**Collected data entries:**

(** Sums over the coins of a type. *)
Definition input_sum (t : string) (inputs : list value) : Z :=
  sum_where (λ c, bool_decide (coin_type c = t)) coin_value inputs.
Definition output_sum (t : string) (d : Destination) (outputs : list (value * Destination)) : Z :=
  sum_where (λ o, bool_decide (coin_type o.1 = t) && bool_decide (o.2 = d)) (λ o, coin_value o.1) outputs.
Definition paid_out (k : string) (outputs : list (value * Destination)) : Z :=
  sum_where (λ o, bool_decide (payout_key (coin_type o.1) (coin_owner o.1) = k) && bool_decide (o.2 = Payout))
    (λ o, coin_value o.1) outputs.
Definition move_sum (t : string) (moves : list UnshieldedMove) : Z :=
  sum_where (λ m, bool_decide (mv_type m = t)) mv_amount moves.

(** After the inputs. *)
Lemma check_inputs_spec inputs claimed s :
  each (check_input key ctx) inputs (MkOfferState [] [] claimed [] 0) = Ret s →
  Forall input_ok inputs ∧ (∀ t, amount_of t (os_sums s) = input_sum t inputs) ∧ NoDup (os_sums s).*1 ∧
  (∀ a, a ∈ os_owners s → ∃ input, input ∈ inputs ∧ owner_address input = Some a) ∧
  os_claimed s = claimed ∧ os_moves s = [].
Proof.
  apply (each_inv _ (λ l s, Forall input_ok l ∧ (∀ t, amount_of t (os_sums s) = input_sum t l) ∧ NoDup (os_sums s).*1 ∧
    (∀ a, a ∈ os_owners s → ∃ input, input ∈ l ∧ owner_address input = Some a) ∧ os_claimed s = claimed ∧ os_moves s = [])).
  - split_and!; [constructor|done|constructor|intros a Ha; by apply not_elem_of_nil in Ha|done|done].
  - intros seen c s1 s2 _ (Hok & Hsum & Hnd & Hown & Hcl & Hmv) H. unfold check_input in H. fold (coin_type c) (coin_owner c) in H.
    destruct (allowedType ctx (coin_type c)) eqn:Et; [|done]. destruct (HEX64_RE (coin_owner c)) eqn:Eo; [|done].
    destruct (mem (coin_owner c) (oc_sponsorInputKeys ctx)) eqn:Ek; [done|]. cbn [negb] in H.
    apply outcome_bind_ret in H as (n & Hn & H). apply utxoValue_coin in Hn. injection H as <-. cbn [os_sums os_owners os_claimed os_moves].
    split_and!; [| |by apply map_set_NoDup| |done|done].
    + apply Forall_app; split; [done|]. constructor; [|done]. split_and!; [done|done|]. rewrite <- mem_true. by rewrite Ek.
    + intros t. unfold input_sum. rewrite sum_where_app, sum_where_one, amount_set, Hsum, Hn. fold (input_sum t seen).
      destruct (decide (t = coin_type c)) as [->|Hne]; [by rewrite bool_decide_eq_true_2|].
      rewrite bool_decide_eq_false_2 by done. rewrite Hsum. unfold input_sum. lia.
    + intros a Ha. destruct (oc_addressFromKey ctx) as [f|] eqn:Ef.
      * unfold set_add in Ha. assert (a ∈ os_owners s1 ∨ a = bareHex (Some (JStr (f (coin_owner c))))) as [Hin| ->]
          by (case_decide; set_solver).
        -- destruct (Hown a Hin) as (i & Hi & Ha'). exists i. split; [set_solver|done].
        -- exists c. split; [set_solver|]. unfold owner_address. by rewrite Ef.
      * destruct (Hown a Ha) as (i & Hi & Ha'). exists i. split; [set_solver|done].
Qed.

**EXERCISE DESCRIPTION:** Beginning at the line above that contains "sum_where (λ o, bool_decide (payout_key", return each line exactly through the line that contains "(** After the inputs. *)", and no others.

**PROBLEM SOLUTION:**
  sum_where (λ o, bool_decide (payout_key (coin_type o.1) (coin_owner o.1) = k) && bool_decide (o.2 = Payout))
    (λ o, coin_value o.1) outputs.
Definition move_sum (t : string) (moves : list UnshieldedMove) : Z :=
  sum_where (λ m, bool_decide (mv_type m = t)) mv_amount moves.

(** After the inputs. *)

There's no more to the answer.